Engineer, Fireman and Brakeman Killed.
[From the News.]
A terrible accident occurred at Box Elder, on the Kansas Pacific, about 12 o'clock last Tuesday night, by which three employees lost their lives and a whole freight train was wrecked. It appears that the flood had washed away a bridge over the creek during the evening, the absence of which was discovered by the section foreman, who hastened to secure a red light for the purpose of signaling the freight train, then about due, but before he had completed his preparations the train thundered down upon the dreadful chasm and into the torrent of wild waters that swept along the bed of the creek. JOHN BACON, of Denver, the engineer, his fireman, FRANK SELLVIN, and another employee named JOHN PIATT, were carried down with the engine, and the whole train of eighteen cars, one of them loaded with railroad iron, piled upon the wreck and buried the brave men as if a mountain had fallen upon them.
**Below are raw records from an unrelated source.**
(* ===== verification/FsRw.v ===== *)
(** * Reading and writing files

    The rules for [readi], [writei] and [iupdate] in terms of
    [file_bytes]. *)

From Stdlib Require Import ZArith Lia Bool String.
From stdpp Require Import base gmap list strings functions.
From S2P Require Import Prelude Mem Spinlock Sleeplock Bio BioProof Log LogProof BlockStore Fs FsBytes FsAlloc FsFile.

Section Rw.
Context {T : Type} `{HM : HasMach T} {BO : BlockOps T} {BS : BlockStore T}.

(** ** readi *)

Lemma seqZ_split off m n : 0 <= m -> m <= n -> seqZ off n = seqZ off m ++ seqZ (off + m) (n - m).
Proof. intros. replace n with (m + (n - m)) at 1 by lia. rewrite seqZ_app by lia. done. Qed.

Lemma div_mod_add off j : 0 <= off -> 0 <= j -> off mod BSIZE + j < BSIZE ->
  (off + j) / BSIZE = off / BSIZE /\ (off + j) mod BSIZE = off mod BSIZE + j.
Proof. intros. fs_nums. split; zdiv. Qed.

Lemma bytes_fbyte a ad off m : 0 <= off -> 0 <= m -> off mod BSIZE + m <= BSIZE ->
  bytes_from (blk a (saddr a ad (off / BSIZE))) (off mod BSIZE) m = fbyte a ad <$> seqZ off m.
Proof.
  intros Ho Hm Hb. apply list_eq. intros k. unfold bytes_from. rewrite !list_lookup_fmap.
  destruct (decide (k < Z.to_nat m)%nat) as [Hk|Hk].
  - assert (forall o, seqZ o m !! k = Some (o + Z.of_nat k)) as E by (intros o; apply lookup_seqZ; lia).
    rewrite !E. simpl. f_equal. unfold fbyte. destruct (div_mod_add off (Z.of_nat k)) as [-> ->]; [lia|lia|lia|done].
  - by rewrite !lookup_ge_None_2 by (rewrite length_seqZ; lia).
Qed.

(** The number of blocks a transfer still touches is below the fuel. *)
Definition enough (fuel : nat) (off rem : Z) : Prop :=
  (0 < fuel)%nat /\ (0 < rem -> off mod BSIZE + rem <= BSIZE * (Z.of_nat fuel - 1)).

Definition chunk (off rem : Z) : Z := Z.min rem (BSIZE - off mod BSIZE).

Lemma chunk_ok fuel off rem : 0 <= off -> 0 < rem -> enough (S fuel) off rem ->
  0 < chunk off rem <= rem /\ off mod BSIZE + chunk off rem <= BSIZE /\ enough fuel (off + chunk off rem) (rem - chunk off rem).
Proof.
  intros Ho Hr [_ Hf]. specialize (Hf Hr). unfold enough, chunk. fs_nums.
  pose proof (Z.mod_pos_bound off 1024 ltac:(lia)). split; [lia|]. split; [lia|]. split; [lia|]. intros Hr'.
  replace (Z.min rem (1024 - off mod 1024)) with (1024 - off mod 1024) in * by lia.
  replace ((off + (1024 - off mod 1024)) mod 1024) with 0 by zdiv. lia.
Qed.

Lemma enough_start off n : 0 <= n -> enough (S (Z.to_nat (n / BSIZE + 2))) off n.
Proof.
  intros Hn. split; [lia|]. intros _. fs_nums. pose proof (Z.mod_pos_bound off 1024 ltac:(lia)).
  rewrite Nat2Z.inj_succ, Z2Nat.id; zdiv.
Qed.

Lemma div_block off : 0 <= off < MAXFILE * BSIZE -> 0 <= off / BSIZE < MAXFILE.
Proof. intros. fs_nums. zdiv. Qed.

Lemma size_u32 sb a ad size x : file_ok sb a ad size -> 0 <= x <= size -> u32 x = x.
Proof. intros Hf Hx. pose proof (fo_size _ _ _ _ Hf). fs_nums. apply u32_small. lia. Qed.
It may be several days before their bodies can be recovered, but it is almost certain that their deaths were instantaneous, or nearly so. BACON and SELLVIN were valued employees of the company, and both were married. They have many friends and some relatives in Denver -- MR. BACON, we believe, being a brother-in-law of Conductor HOSKINS, of the same road.
LATER --- A BODY FOUND.
At a late hour last night a switch engine arrived from Box Elder, the scene of the wreck, conveying the body of FRANK W. SELLVIN, the fireman of the ill-fated engine. It appears that SELLVIN was not carried down with the wreck, nor buried under it, as his body was found fully a mile and a half below where the accident occurred, and it is surmised he jumped from the engine as it fell and was carried by the raging torrent out of the reach of the wreck. The remains were placed in charge of Undertaker Brown upon their arrival. The other bodies had not been recovered up to midnight. Colonel Fisher is making every effort to remove the wreck as speedily as possible, that the bodies of the dead men may be restored to their friends.